In India, as across the subcontinent, scale and diversity make simple narratives impossible—and fascinating. But on energy policy, the calculation is brutally simple: replacing 40% of crude imports overnight would mean finding alternative suppliers willing to match Russian prices, or passing higher costs to consumers already grappling with food inflation and currency depreciation.

Moody's assessment highlights several risks. First, India's refineries have been configured to process Russian crude grades; switching suppliers would require technical adjustments and potentially reduced efficiency.
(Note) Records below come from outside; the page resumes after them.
(** X12.  In the string [matrix_to_tex_string] builds for a two-dimensional
    array whose entries hold no ampersand, every row holds [n_cols - 1]
    ampersands, so the whole string holds [n_rows * (n_cols - 1)] of them:
    each row has as many cells as the column specification declares.  A
    one-dimensional array is set as one column and holds none. *)
Theorem matrix_to_tex_string_cells (n_cols : nat)
  (rows : list (list String.string)) (items : list String.string) :
  Forall (fun row => length row = n_cols) rows ->
  Forall (Forall (fun entry => count_char "&" entry = O)) rows ->
  Forall (fun entry => count_char "&" entry = O) items ->
  (exists tex,
      matrix_to_tex_string (Array2 n_cols rows) = Ok tex /\
      count_char "&" tex = (length rows * (n_cols - 1))%nat)
  /\ (exists tex,
         matrix_to_tex_string (Array1 items) = Ok tex /\
         count_char "&" tex = O).
Proof.
  intros Hlen Hrows Hitems.
  assert (Hp : count_char "&" "\left[ \begin{array}{" = O) by reflexivity.
  assert (Hb : count_char "&" "}" = O) by reflexivity.
  assert (Hc : count_char "&" "c" = O) by reflexivity.
  assert (Hs : count_char "&" "\end{array} \right]" = O) by reflexivity.
  assert (Hr : count_char "&" " \\ " = O) by reflexivity.
  split.
  - eexists. split; [reflexivity|].
    rewrite !count_char_append, count_char_times, Hp, Hb, Hc, Hs.
    rewrite (count_char_concat_sum "&" " \\ " _ (n_cols - 1) Hr).
    + rewrite length_map. lia.
    + apply Forall_map. rewrite Forall_forall in *.
      intros row Hin. rewrite count_char_concat by (apply Hrows, Hin).
      rewrite (Hlen row Hin). simpl. lia.
  - eexists. split; [reflexivity|].
    rewrite !count_char_append, count_char_times, Hp, Hb, Hc, Hs.
    rewrite (count_char_concat_sum "&" " \\ " _ O Hr).
    + lia.
    + rewrite map_map. apply Forall_map. rewrite Forall_forall in *.
      intros item Hin. simpl. rewrite (Hitems item Hin). reflexivity.
Qed.

Lemma matrix_to_tex_string_example :
  matrix_to_tex_string (Array2 2 [["1"; "2"]; ["3"; "4"]]%string)
  = Ok "\left[ \begin{array}{cc}1 & 2 \\ 3 & 4\end{array} \right]"%string.
Proof. reflexivity. Qed.

Lemma matrix_to_tex_string_cells_witness :
  Forall (fun row => length row = 2%nat) [["1"; "2"]; ["3"; "4"]]%string /\
  Forall (Forall (fun entry => count_char "&" entry = O))
    [["1"; "2"]; ["3"; "4"]]%string /\
  Forall (fun entry => count_char "&" entry = O) ["a"; "b"]%string /\
  (exists tex,
      matrix_to_tex_string (Array2 2 [["1"; "2"]; ["3"; "4"]]%string) = Ok tex /\
      count_char "&" tex = (length [["1"; "2"]; ["3"; "4"]]%string * (2 - 1))%nat)
  /\ (exists tex,
         matrix_to_tex_string (Array1 ["a"; "b"]%string) = Ok tex /\
         count_char "&" tex = O).
Proof.
  assert (H1 : Forall (fun row => length row = 2%nat)
                 [["1"; "2"]; ["3"; "4"]]%string)
    by (repeat constructor).
  assert (H2 : Forall (Forall (fun entry => count_char "&" entry = O))
                 [["1"; "2"]; ["3"; "4"]]%string)
    by (repeat constructor).
  assert (H3 : Forall (fun entry => count_char "&" entry = O) ["a"; "b"]%string)
    by (repeat constructor).
  split; [exact H1|]. split; [exact H2|]. split; [exact H3|].
  apply (matrix_to_tex_string_cells 2 [["1"; "2"]; ["3"; "4"]]%string
           ["a"; "b"]%string H1 H2 H3).
Defined.

(** ** Rows, columns and entries of a Matrix *)

Lemma getitem_value {A : Type} (l : list A) (i : nat) (d : A) :
  (i < length l)%nat -> getitem l i = Value (nth i l d).
Proof.
  intros Hi. unfold getitem.
  destruct (nth_error l i) as [a|] eqn:E.
  - f_equal. symmetry. apply nth_error_nth, E.
  - apply nth_error_None in E. lia.
Qed.

Lemma getitem_error {A : Type} (l : list A) (i : nat) :
  getitem l i = IndexError <-> (length l <= i)%nat.
Proof.
  unfold getitem. destruct (nth_error l i) as [a|] eqn:E.
  - split; [discriminate|]. intros H.
    apply nth_error_None in H. congruence.
  - split; [|reflexivity]. intros _. apply nth_error_None, E.
Qed.

Lemma gather_values {A B : Type} (f : A -> indexed B) (g : A -> B)
  (l : list A) :
  Forall (fun a => f a = Value (g a)) l -> gather f l = Value (map g l).
Proof.
  induction 1 as [|a l Ha Hl IH]; simpl; auto. rewrite Ha, IH. reflexivity.
Qed.

Lemma gather_error {A B : Type} (f : A -> indexed B) (l : list A) :
  gather f l = IndexError <-> Exists (fun a => f a = IndexError) l.
Proof.
  induction l as [|a l IH]; simpl.
  - split; [discriminate|]. intros H. inversion H.
  - destruct (f a) as [b|] eqn:E.
    + destruct (gather f l) as [bs|] eqn:G.
      * split; [discriminate|]. intros H. inversion H; subst; [congruence|].
        apply IH in H1. discriminate.
      * split; [|reflexivity]. intros _. right. apply IH. reflexivity.
    + split; [|reflexivity]. intros _. left. exact E.
Qed.

Lemma indexed_map_error {A B : Type} (f : A -> B) (r : indexed A) :
  indexed_map f r = IndexError <-> r = IndexError.
Proof. destruct r; simpl; split; congruence. Qed.

Lemma NoDup_app_disjoint {A : Type} (l1 l2 : list A) (a : A) :
  NoDup (l1 ++ l2) -> In a l1 -> ~ In a l2.
Proof.
  induction l1 as [|x l1 IH]; simpl; intros Hnd Hin; [contradiction|].
  inversion Hnd as [|? ? Hx Hrest]; subst. destruct Hin as [->|Hin].
  - intros H2. apply Hx. apply in_or_app. right. exact H2.
  - apply IH; assumption.
Qed.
Second, alternative suppliers in the Middle East face their own production constraints and may not have surplus capacity to absorb India's demand. Third, higher oil costs would ripple through the economy, affecting everything from transportation to manufacturing competitiveness.

For ordinary Indians, the stakes are immediate and tangible. Petrol and diesel prices directly affect household budgets. India's logistics sector runs on diesel; higher fuel costs mean higher food prices. The manufacturing sector, already competing with China and Vietnam, cannot afford input cost increases that erode competitiveness.

The geopolitical dimension adds complexity. India has carefully cultivated a foreign policy of strategic autonomy, maintaining ties with both Russia and the West. Prime Minister Narendra Modi's government has resisted Western pressure to condemn Russia explicitly, arguing that India's interests require pragmatic engagement with all major powers. Energy policy has been central to this stance.

Any U.S.-India trade agreement that includes energy provisions would test this balancing act. Washington wants India as a counterweight to China in the Indo-Pacific, but American leverage is limited if the price is economic disruption that undermines the Modi government domestically.

Moody's did not rule out a gradual transition away from Russian oil, but emphasized that immediate termination would be destabilizing. The rating agency suggested a phased approach, contingent on alternative supply arrangements and potentially supported by American or Middle Eastern commitments to make up the shortfall at competitive prices.

The warning reflects a broader reality: India's economic transformation depends on energy access at affordable prices. Until renewable energy can shoulder a much larger share of the load—and that transition will take decades—India's development ambitions remain tethered to global fossil fuel markets. Strategic autonomy, in this context, means keeping options open and avoiding sudden disruptions that 1.4 billion people would pay for at the pump.